Studio album by Jason Gray
- Released: September 13, 2011
- Genres: Contemporary Christian music, folk rock
- Length: 47:21
- Label: Centricity
- Producers: Jason Ingram, Rusty Varencamp

Jason Gray chronology
| Everything Sad Is Coming Untrue (2009) | A Way to See in the Dark (2011) | Christmas Stories: Repeat the Sounding Joy (2012) |

= A Way to See in the Dark =

A Way to See in the Dark is a music album by Jason Gray released September 13, 2011. It is his ninth solo record and his third major label national release with Centricity Music. It was produced by Jason Ingram and Rusty Varencamp, the same production team from his previous release, Everything Sad Is Coming Untrue.

The lead single released to radio was the album opener, "Remind Me Who I Am". An accompanying music video directed by Jason's frequent collaborator Doug McKelvey and Daren Thomas was released in July 2011. The video features various people holding cardboard signs that signify their understanding of themselves and explores the idea of identity and where it is found. The video is viewable here. Other songs on the album cover themes ranging from fear, shame, hope, and God's love as the basis for our identity.
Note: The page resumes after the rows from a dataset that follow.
Definition is_lower (s : string) : bool := String.eqb (to_ascii_lowercase s) s.

Lemma ascii_lower_idem c : ascii_lower (ascii_lower c) = ascii_lower c.
Proof. destruct c as [[] [] [] [] [] [] [] []]; reflexivity. Qed.

Lemma to_ascii_lowercase_idem s :
  to_ascii_lowercase (to_ascii_lowercase s) = to_ascii_lowercase s.
Proof. induction s as [|c s IH]; simpl; [done|]. by rewrite ascii_lower_idem, IH. Qed.

Lemma is_lower_spec s : is_lower s = true <-> to_ascii_lowercase s = s.
Proof. unfold is_lower. by rewrite String.eqb_eq. Qed.

Lemma is_lower_lowercase s : is_lower (to_ascii_lowercase s) = true.
Proof. apply is_lower_spec, to_ascii_lowercase_idem. Qed.

(** ** The byte-wise order of [str] ([Ord for str]) *)
Definition str_leb (a b : string) : bool := String.leb a b.
Definition str_le (a b : string) : Prop := str_leb a b = true.

#[global] Instance str_le_dec : RelDecision str_le.
Proof. intros a b. unfold str_le. apply _. Defined.

Lemma str_leb_cons c d a b :
  str_leb (String c a) (String d b) =
    if (N_of_ascii c =? N_of_ascii d)%N then str_leb a b
    else (N_of_ascii c <? N_of_ascii d)%N.
Proof.
  unfold str_leb, String.leb; simpl. unfold Ascii.compare.
  destruct (N.compare_spec (N_of_ascii c) (N_of_ascii d)) as [E|L|G].
  - by rewrite (proj2 (N.eqb_eq _ _) E).
  - rewrite (proj2 (N.eqb_neq _ _)) by lia. symmetry. by apply N.ltb_lt.
  - rewrite (proj2 (N.eqb_neq _ _)) by lia. symmetry. apply N.ltb_ge. lia.
Qed.

#[global] Instance str_le_total : Total str_le.
Proof.
  intros a. induction a as [|c a IH]; intros [|d b]; unfold str_le in *; [by left..|by right|].
  rewrite !str_leb_cons, (N.eqb_sym (N_of_ascii d)).
  destruct (N.eqb_spec (N_of_ascii c) (N_of_ascii d)) as [E|N]; [by apply IH|].
  rewrite !N.ltb_lt. lia.
Qed.

#[global] Instance str_le_trans : Transitive str_le.
Proof.
  intros a. induction a as [|c a IH]; intros [|d b] [|e z]; unfold str_le in *; try done.
  rewrite !str_leb_cons.
  destruct (N.eqb_spec (N_of_ascii c) (N_of_ascii d)), (N.eqb_spec (N_of_ascii d) (N_of_ascii e)),
    (N.eqb_spec (N_of_ascii c) (N_of_ascii e)); rewrite ?N.ltb_lt; try lia; eauto.
Qed.

(** ** Machine integers

    Two's-complement wrap-around and the checked conversions [iN::try_from]. *)
Definition i32_min : Z := -2147483648.
Definition i32_max : Z := 2147483647.
Definition i64_min : Z := -9223372036854775808.
Definition i64_max : Z := 9223372036854775807.

Definition in_i32 (z : Z) : bool := (i32_min <=? z) && (z <=? i32_max).
Definition in_i64 (z : Z) : bool := (i64_min <=? z) && (z <=? i64_max).

(** Closes a bound on a machine integer. *)
Ltac solve_range := unfold in_i32, in_i64, i32_min, i32_max, i64_min, i64_max in *; lia.

Definition wrap_i32 (z : Z) : Z := (z + 2147483648) mod 4294967296 - 2147483648.
Definition wrap_i64 (z : Z) : Z := (z + 9223372036854775808) mod 18446744073709551616 - 9223372036854775808.

Lemma wrap_i64_id z : in_i64 z = true -> wrap_i64 z = z.
Proof. unfold in_i64, wrap_i64, i64_min, i64_max. intros H. rewrite Z.mod_small; lia. Qed.

Lemma wrap_i32_id z : in_i32 z = true -> wrap_i32 z = z.
Proof. unfold in_i32, wrap_i32, i32_min, i32_max. intros H. rewrite Z.mod_small; lia. Qed.

Lemma wrap_i64_range z : in_i64 (wrap_i64 z) = true.
Proof. unfold in_i64, wrap_i64, i64_min, i64_max. pose proof (Z.mod_pos_bound (z + 9223372036854775808) 18446744073709551616). lia. Qed.

Lemma wrap_i32_range z : in_i32 (wrap_i32 z) = true.
Proof. unfold in_i32, wrap_i32, i32_min, i32_max. pose proof (Z.mod_pos_bound (z + 2147483648) 4294967296). lia. Qed.

Lemma wrap_i32_add_l a b : wrap_i32 (wrap_i32 a + b) = wrap_i32 (a + b).
Proof.
  unfold wrap_i32. f_equal.
  replace ((a + 2147483648) mod 4294967296 - 2147483648 + b + 2147483648)
    with ((a + 2147483648) mod 4294967296 + b) by lia.
  rewrite Zplus_mod_idemp_l. f_equal. lia.
Qed.

Lemma wrap_i32_period a k : wrap_i32 (a + k * 4294967296) = wrap_i32 a.
Proof.
  unfold wrap_i32. f_equal. replace (a + k * 4294967296 + 2147483648) with (a + 2147483648 + k * 4294967296) by lia.
  by rewrite Z_mod_plus_full.
Qed.

(** The unsigned 32-bit conversion [as u32]. *)
Definition wrap_u32 (z : Z) : Z := z mod 4294967296.

Lemma wrap_u32_id z : 0 <= z < 4294967296 -> wrap_u32 z = z.
Proof. apply Z.mod_small. Qed.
A series of song diary videos was also produced to promote the project on YouTube and other video outlets featuring "Good To Be Alive" and "Remind Me Who I Am".

Jason was also featured in a series of webisodes produced by Centricity Music that cast their artists in humorous situations with the label's head of A&R John Mays in a fictional school called Centricity U. The webisodes were part of a promotional campaign for the artist's and projects of Centricity Music and were written and directed by Doug McKelvey. The episode featuring Jason and the lead single from A Way To See in the Dark can be seen here.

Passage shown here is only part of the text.